(* ===== verification/Lifecycle.v ===== *)
(** * How executions evolve

    The order of the states of an execution, the relation between a row and its
    later versions, and the proof that every operation of the protocol makes
    the database evolve along it: identity columns never change, a state never
    goes back, a disposed or completed row is frozen, received evidence is kept,
    retired sessions never come back, and the audit trail records every change. *)
From S2P Require Import Prelude GoText GoTime TaskIds Store Execution Claims Handoff Disposition.
From S2P Require Import Confirmation.

(** ** Rows *)

(** [state_le a b]: an execution in state [a] may later be in state [b]. *)
Definition state_le (a b : exec_state) : bool :=
  match a, b with
  | Offered, _ => true
  | Running, Offered => false
  | Running, _ => true
  | HelperRunning, (HelperRunning | Succeeded | Failed | Unknown) => true
  | Unknown, (Unknown | Succeeded) => true
  | Failed, Failed => true
  | Succeeded, Succeeded => true
  | _, _ => false
  end.

Lemma state_le_refl a : state_le a a = true.
Proof. by destruct a. Qed.

Lemma state_le_trans a b c : state_le a b = true → state_le b c = true → state_le a c = true.
Proof. by destruct a, b, c. Qed.

(** The evidence of a row is settled once a started execution has delivered it
    or the execution is over. *)
Definition settled (r : task_execution) : Prop :=
  (te_phase r = "result_received" ∧ te_state r ≠ Offered) ∨ active r = false.

(** The order of the phases of an Agent update helper. *)
Definition helper_rank (phase : string) : Z :=
  if phase =?s "stop" then 1
  else if phase =?s "backup" then 2
  else if phase =?s "preserve" then 3
  else if phase =?s "install" then 4
  else if phase =?s "start" then 5
  else if phase =?s "result_received" then 6
  else 0.

Lemma helper_rank_received p : helper_rank p <= helper_rank "result_received".
Proof.
  change (helper_rank "result_received") with 6. unfold helper_rank. repeat case_match; lia.
Qed.

Lemma helper_previous_rank p q : helper_previous p = Some q → helper_rank p = helper_rank q + 1.
Proof. unfold helper_previous. repeat case_match; intros; simplify_eq; by bool_prop; subst. Qed.

(** A live permission: neither over nor decided. *)
Definition live (r : task_execution) : bool := active r && (te_disposition r =?s "").

Record row_step (r r' : task_execution) : Prop := mk_row_step {
  rs_id : te_id r' = te_id r;
  rs_agent : te_agent_id r' = te_agent_id r;
  rs_task : te_task_id r' = te_task_id r;
  rs_kind : te_kind r' = te_kind r;
  rs_attempt : te_attempt r' = te_attempt r;
  rs_session : te_session_id r' = te_session_id r;
  rs_digest : te_digest r' = te_digest r;
  rs_sealed_task : te_sealed_task r' = te_sealed_task r;
  rs_state : state_le (te_state r) (te_state r') = true;
  rs_frozen : te_disposition r ≠ "" ∨ te_state r = Succeeded → r' = r;
  rs_retired : te_identity_retired_at r ≠ "" →
    te_identity_retired_at r' = te_identity_retired_at r;
  rs_retiring : te_identity_retired_at r = "" → te_identity_retired_at r' ≠ "" → active r' = false;
  rs_settled : settled r → te_sealed_result r' = te_sealed_result r ∧ settled r';
  rs_helper : te_kind r = "agent.update" → te_state r = HelperRunning →
    te_state r' = HelperRunning → helper_rank (te_phase r) <= helper_rank (te_phase r')
}.

#[global] Instance row_step_refl : Reflexive row_step.
Proof. intros r. split; auto using state_le_refl; [congruence|lia]. Qed.

Lemma state_le_active r r' :
  state_le (te_state r) (te_state r') = true → active r' = true → active r = true.
Proof. unfold active. by destruct (te_state r), (te_state r'). Qed.

#[global] Instance row_step_trans : Transitive row_step.
Proof.
  intros a b c [] []. split; try congruence.
  - eauto using state_le_trans.
  - intros H. assert (b = a) as -> by auto. auto.
  - intros H. rewrite rs_retired1; [auto|]. by rewrite rs_retired0.
  - intros Ha Hc. destruct (decide (te_identity_retired_at b = "")) as [Hb|Hb]; [auto|].
    apply not_true_iff_false. intros Hac. apply (state_le_active _ _ rs_state1) in Hac.
    by rewrite rs_retiring0 in Hac.
  - intros H. destruct (rs_settled0 H) as [E1 H1]. destruct (rs_settled1 H1) as [E2 H2].
    split; [congruence|done].
  - intros Hk Ha Hc. assert (te_state b = HelperRunning) as Hb.
    { rewrite Ha in *. rewrite Hc in *. by destruct (te_state b). }
    etrans; [by apply rs_helper0|]. apply rs_helper1; congruence.
Qed.

(** Permission is never regained. *)
Lemma row_step_live r r' : row_step r r' → live r' = true → live r = true.
Proof.
  intros [] Hl. destruct (decide (te_disposition r = "")) as [Hd|Hd].
  - unfold live, active in *. rewrite Hd, String.eqb_refl. bool_prop.
    by destruct (te_state r), (te_state r').
  - assert (r' = r) as -> by auto. done.
Qed.

(** The machine of a retired row is gone. *)
Definition retired_inactive (r : task_execution) : Prop :=
  te_identity_retired_at r ≠ "" → active r = false.

Lemma row_step_retired r r' : row_step r r' → retired_inactive r → retired_inactive r'.
Proof.
  intros [] Hr Hn. destruct (decide (te_identity_retired_at r = "")) as [He|He]; [auto|].
  apply not_true_iff_false. intros Hac. apply (state_le_active _ _ rs_state0) in Hac.
  by rewrite Hr in Hac.
Qed.

(** A new row, as [persistExecutionAuthorization] inserts it. *)
Definition fresh_row (r : task_execution) : Prop :=
  te_state r = Offered ∧ te_phase r = "authorized" ∧ te_disposition r = "" ∧
  te_identity_retired_at r = "" ∧ te_sealed_result r = "".

Abbreviation rows_step := (Forall2 row_step).

#[global] Instance rows_step_refl : Reflexive rows_step.
Proof. intros l. induction l; constructor; auto. reflexivity. Qed.

#[global] Instance rows_step_trans : Transitive rows_step.
Proof.
  intros a b c H. revert c. induction H; intros c Hc; inversion Hc; subst; constructor; auto.
  etrans; eauto.
Qed.

Lemma sql_update_rows_step wh f l :
  (∀ r, wh r = true → row_step r (f r)) → rows_step l (sql_update wh f l).
Proof.
  intros H. unfold sql_update. induction l as [|r l IH]; simpl; constructor; auto.
  destruct (wh r) eqn:E; [auto|reflexivity].
Qed.

Lemma rows_step_map {A} (key : task_execution → A) l l' :
  (∀ r r', row_step r r' → key r' = key r) → rows_step l l' → map key l' = map key l.
Proof. intros Hk H. induction H; simpl; f_equal; auto. Qed.

(** ** The audit trail *)
Definition events_of (id : string) (evs : list execution_event) : list execution_event :=
  List.filter (λ e, ev_execution_id e =?s id) evs.

(** The last event of an execution shows its current state and phase. *)
Definition row_audited (evs : list execution_event) (r : task_execution) : Prop :=
  ∃ e, last (events_of (te_id r) evs) = Some e ∧ ev_state e = te_state r ∧ ev_phase e = te_phase r.

Definition attempt_key (r : task_execution) : string * Z := (te_task_id r, te_attempt r).

(** The invariant of the database: execution identifiers and task attempts are
    unique, every row is audited, no retired row is active, and the current
    session of an Agent is on record. *)
Record well_formed (st : Store) : Prop := mk_well_formed {
  wf_id : NoDup (map te_id (executions st));
  wf_attempt : NoDup (map attempt_key (executions st));
  wf_audited : Forall (row_audited (execution_events st)) (executions st);
  wf_retired : Forall retired_inactive (executions st);
  wf_session : ∀ a s, sessions st !! a = Some s → (a, s) ∈ session_history st
}.

Lemma events_of_app id a b : events_of id (a ++ b) = events_of id a ++ events_of id b.
Proof. apply List.filter_app. Qed.

Lemma events_of_update_audit id r r' :
  te_id r' = te_id r →
  events_of id (execution_update_audit r r') =
  if te_id r =?s id then execution_update_audit r r' else [].
Proof.
  intros E. unfold execution_update_audit, events_of.
  destruct (_ || _); simpl; [rewrite E|]; by destruct (te_id r =?s id).
Qed.

(** The events an update appends for one execution are those of its row. *)
Lemma events_of_updates (wh : task_execution → bool) f (l : list task_execution) r :
  (∀ x, te_id (f x) = te_id x) → NoDup (map te_id l) → r ∈ l →
  events_of (te_id r)
    (concat (map (λ x, if wh x then execution_update_audit x (f x) else []) l)) =
  if wh r then execution_update_audit r (f r) else [].
Proof.
  intros Hf. 
  assert (∀ l x, te_id x ∉ map te_id l →
    events_of (te_id x)
      (concat (map (λ x, if wh x then execution_update_audit x (f x) else []) l)) = []) as Hout.
  { clear l r. induction l as [|y l IH]; intros x Hx; [done|]. simpl in *.
    apply not_elem_of_cons in Hx as [Hne Hx]. rewrite events_of_app, IH by done.
    destruct (wh y); [|done]. rewrite events_of_update_audit by apply Hf.
    by rewrite (proj2 (String.eqb_neq (te_id y) (te_id x))) by congruence. }
  induction l as [|y l IH]; intros Hnd Hr; [by apply not_elem_of_nil in Hr|].
  simpl in *. apply NoDup_cons in Hnd as [Hy Hnd]. rewrite events_of_app.
  apply elem_of_cons in Hr as [->|Hr].
  - rewrite Hout by done. rewrite app_nil_r. destruct (wh y); [|done].
    rewrite events_of_update_audit by apply Hf. by rewrite String.eqb_refl.
  - rewrite IH by done. destruct (wh y); [|done].
    rewrite events_of_update_audit by apply Hf.
    assert ((te_id y =?s te_id r) = false) as ->; [|done].
    apply String.eqb_neq. intros E. apply Hy. rewrite E. apply list_elem_of_In, in_map.
    by apply list_elem_of_In.
Qed.

Lemma update_audit_spec r r' evs :
  row_audited evs r → te_id r' = te_id r →
  ∀ extra, events_of (te_id r) extra = execution_update_audit r r' →
  row_audited (evs ++ extra) r'.
Proof.
  intros (e & He & Hs & Hp) Hid extra Hx. unfold row_audited.
  rewrite Hid, events_of_app, Hx. unfold execution_update_audit.
  destruct (_ || _) eqn:E.
  - rewrite last_snoc. by eexists.
  - rewrite app_nil_r. exists e. split; [done|]. repeat (apply orb_false_elim in E as [E ?]).
    unfold state_eqb in E. bool_prop. split; congruence.
Qed.

(** ** Databases *)
Record evolve (st st' : Store) : Prop := mk_evolve {
  ev_rows : rows_step (executions st) (executions st');
  ev_history : session_history st ⊆ session_history st';
  ev_sessions : ∀ a s, (a, s) ∈ session_history st → sessions st !! a ≠ Some s →
    sessions st' !! a ≠ Some s;
  ev_events : ∃ extra, execution_events st' = execution_events st ++ extra;
  ev_well_formed : well_formed st → well_formed st'
}.

#[global] Instance evolve_refl : Reflexive evolve.
Proof. intros st. split; try done. exists []. by rewrite app_nil_r. Qed.

#[global] Instance evolve_trans : Transitive evolve.
Proof.
  intros a b c [] []. split; auto.
  - etrans; eauto.
  - set_solver.
  - destruct ev_events0 as [x Hx], ev_events1 as [y Hy]. exists (x ++ y).
    by rewrite Hy, Hx, app_assoc.
Qed.

(** An operation that leaves the execution tables alone. *)
Lemma evolve_frame st st' :
  executions st' = executions st → execution_events st' = execution_events st →
  sessions st' = sessions st → session_history st' = session_history st → evolve st st'.
Proof.
  intros H1 H2 H3 H4. split.
  - by rewrite H1.
  - by rewrite H4.
  - by rewrite H3.
  - exists []. by rewrite H2, app_nil_r.
  - intros []. split; by rewrite ?H1, ?H2, ?H3, ?H4.
Qed.

Definition Evolves {A} (m : M A) : Prop := ∀ st, evolve st (fst (m st)).

Lemma evolves_ok {A} (a : A) : Evolves (ok a).
Proof. intros st. reflexivity. Qed.
Lemma evolves_fail {A} e : Evolves (@fail A e).
Proof. intros st. reflexivity. Qed.
Lemma evolves_query {A} (f : Store → A) : Evolves (query f).
Proof. intros st. reflexivity. Qed.
Lemma evolves_read {A} (f : Store → res A) : Evolves (λ st, (st, f st)).
Proof. intros st. reflexivity. Qed.
Lemma evolves_lift {A} (r : res A) : Evolves (lift r).
Proof. intros st. reflexivity. Qed.
Lemma evolves_fail_if b e : Evolves (fail_if b e).
Proof. intros st. unfold fail_if. destruct b; reflexivity. Qed.
Lemma evolves_expect_one n e : Evolves (expect_one n e).
Proof. apply evolves_fail_if. Qed.

Lemma evolves_bind {A B} (m : M A) (k : A → M B) :
  Evolves m → (∀ a, Evolves (k a)) → Evolves (bindM m k).
Proof.
  intros Hm Hk st. unfold bindM. specialize (Hm st). destruct (m st) as [st' [a|e]]; simpl in *.
  - etrans; [apply Hm|apply Hk].
  - done.
Qed.

Lemma evolves_transaction {A} (m : M A) : Evolves m → Evolves (transaction m).
Proof.
  intros Hm st. unfold transaction. specialize (Hm st).
  destruct (m st) as [st' [a|e]]; simpl in *; [done|reflexivity].
Qed.

Lemma evolve_update (wh : task_execution → bool) f st :
  (∀ r, wh r = true → row_step r (f r)) → (∀ r, te_id (f r) = te_id r) →
  evolve st (fst (update_executions wh f st)).
Proof.
  intros Hs Hid. unfold update_executions; simpl.
  assert (rows_step (executions st) (sql_update wh f (executions st))) as Hrows
    by (apply sql_update_rows_step; eauto).
  split; simpl; try done; [by eauto|].
  intros []. split; simpl.
  - rewrite (rows_step_map _ _ _ rs_id Hrows). done.
  - rewrite (rows_step_map attempt_key _ _) by
      (done || (intros ?? []; unfold attempt_key; congruence)). done.
  - rewrite Forall_forall in wf_audited0 |- *. intros r' Hr'.
    apply elem_of_sql_update in Hr' as (r & Hr & ->).
    pose proof (events_of_updates wh f _ r Hid wf_id0 Hr) as Hev.
    destruct (wh r) eqn:E.
    + eapply update_audit_spec; eauto.
    + unfold row_audited. rewrite events_of_app, Hev, app_nil_r. apply wf_audited0, Hr.
  - rewrite Forall_forall in wf_retired0 |- *. intros r' Hr'.
    apply elem_of_sql_update in Hr' as (r & Hr & ->). specialize (wf_retired0 r Hr).
    destruct (wh r) eqn:E; [|done]. by apply (row_step_retired _ _ (Hs r E)).
  - done.
Qed.

Lemma evolves_update (wh : Store → task_execution → bool) f :
  (∀ st r, wh st r = true → row_step r (f r)) → (∀ r, te_id (f r) = te_id r) →
  Evolves (λ st, update_executions (wh st) f st).
Proof. intros Hs Hid st. apply evolve_update; eauto. Qed.

Lemma evolves_update_const wh f :
  (∀ r, wh r = true → row_step r (f r)) → (∀ r, te_id (f r) = te_id r) →
  Evolves (update_executions wh f).
Proof. intros H1 H2 st. by apply evolve_update. Qed.

Lemma evolves_guarded wh f e :
  (∀ st r, wh st r = true → row_step r (f r)) → (∀ r, te_id (f r) = te_id r) →
  Evolves (guarded wh f e).
Proof.
  intros H1 H2. unfold guarded. apply evolves_bind; [by apply evolves_update|].
  intros ?. apply evolves_expect_one.
Qed.

(** A new row. *)
Lemma insert_well_formed r st :
  retired_inactive r → (∀ x, x ∈ executions st → te_id x ≠ te_id r) →
  (∀ x, x ∈ executions st → attempt_key x ≠ attempt_key r) → well_formed st →
  well_formed (with_executions (executions st ++ [r]) [execution_insert_audit r] st).
Proof.
  intros Hret Hne Hka []. split; simpl; [| | | |done].
  - rewrite map_app. apply NoDup_app. split; [done|]. split; [|apply NoDup_singleton].
    intros i Hin ->%list_elem_of_singleton. apply list_elem_of_fmap in Hin as (x & E & Hx).
    by apply (Hne x).
  - rewrite map_app. apply NoDup_app. split; [done|]. split; [|apply NoDup_singleton].
    intros i Hin ->%list_elem_of_singleton. apply list_elem_of_fmap in Hin as (x & E & Hx).
    by apply (Hka x).
  - apply Forall_app. split; [|constructor; [|constructor]].
    + rewrite Forall_forall in wf_audited0 |- *. intros x Hx. unfold row_audited.
      rewrite events_of_app. unfold events_of at 2. simpl.
      assert ((te_id r =?s te_id x) = false) as ->.
      { apply String.eqb_neq. intros E. by apply (Hne x). }
      rewrite app_nil_r. apply wf_audited0, Hx.
    + unfold row_audited. rewrite events_of_app. unfold events_of at 2. simpl.
      rewrite String.eqb_refl. rewrite last_snoc. by eexists.
  - apply Forall_app. split; [done|]. by constructor.
Qed.

#[export] Hint Resolve evolves_ok evolves_fail evolves_query evolves_read evolves_lift
  evolves_fail_if evolves_expect_one evolves_transaction : vastora.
**********
Exercise goal: In the entries above, the lines between the one holding "- etrans; eauto." and the one holding "Evolves (lift r).", inclusive, are to be printed exactly as written, and those alone.

Written response:
  - etrans; eauto.
  - set_solver.
  - destruct ev_events0 as [x Hx], ev_events1 as [y Hy]. exists (x ++ y).
    by rewrite Hy, Hx, app_assoc.
Qed.

(** An operation that leaves the execution tables alone. *)
Lemma evolve_frame st st' :
  executions st' = executions st → execution_events st' = execution_events st →
  sessions st' = sessions st → session_history st' = session_history st → evolve st st'.
Proof.
  intros H1 H2 H3 H4. split.
  - by rewrite H1.
  - by rewrite H4.
  - by rewrite H3.
  - exists []. by rewrite H2, app_nil_r.
  - intros []. split; by rewrite ?H1, ?H2, ?H3, ?H4.
Qed.

Definition Evolves {A} (m : M A) : Prop := ∀ st, evolve st (fst (m st)).

Lemma evolves_ok {A} (a : A) : Evolves (ok a).
Proof. intros st. reflexivity. Qed.
Lemma evolves_fail {A} e : Evolves (@fail A e).
Proof. intros st. reflexivity. Qed.
Lemma evolves_query {A} (f : Store → A) : Evolves (query f).
Proof. intros st. reflexivity. Qed.
Lemma evolves_read {A} (f : Store → res A) : Evolves (λ st, (st, f st)).
Proof. intros st. reflexivity. Qed.
Lemma evolves_lift {A} (r : res A) : Evolves (lift r).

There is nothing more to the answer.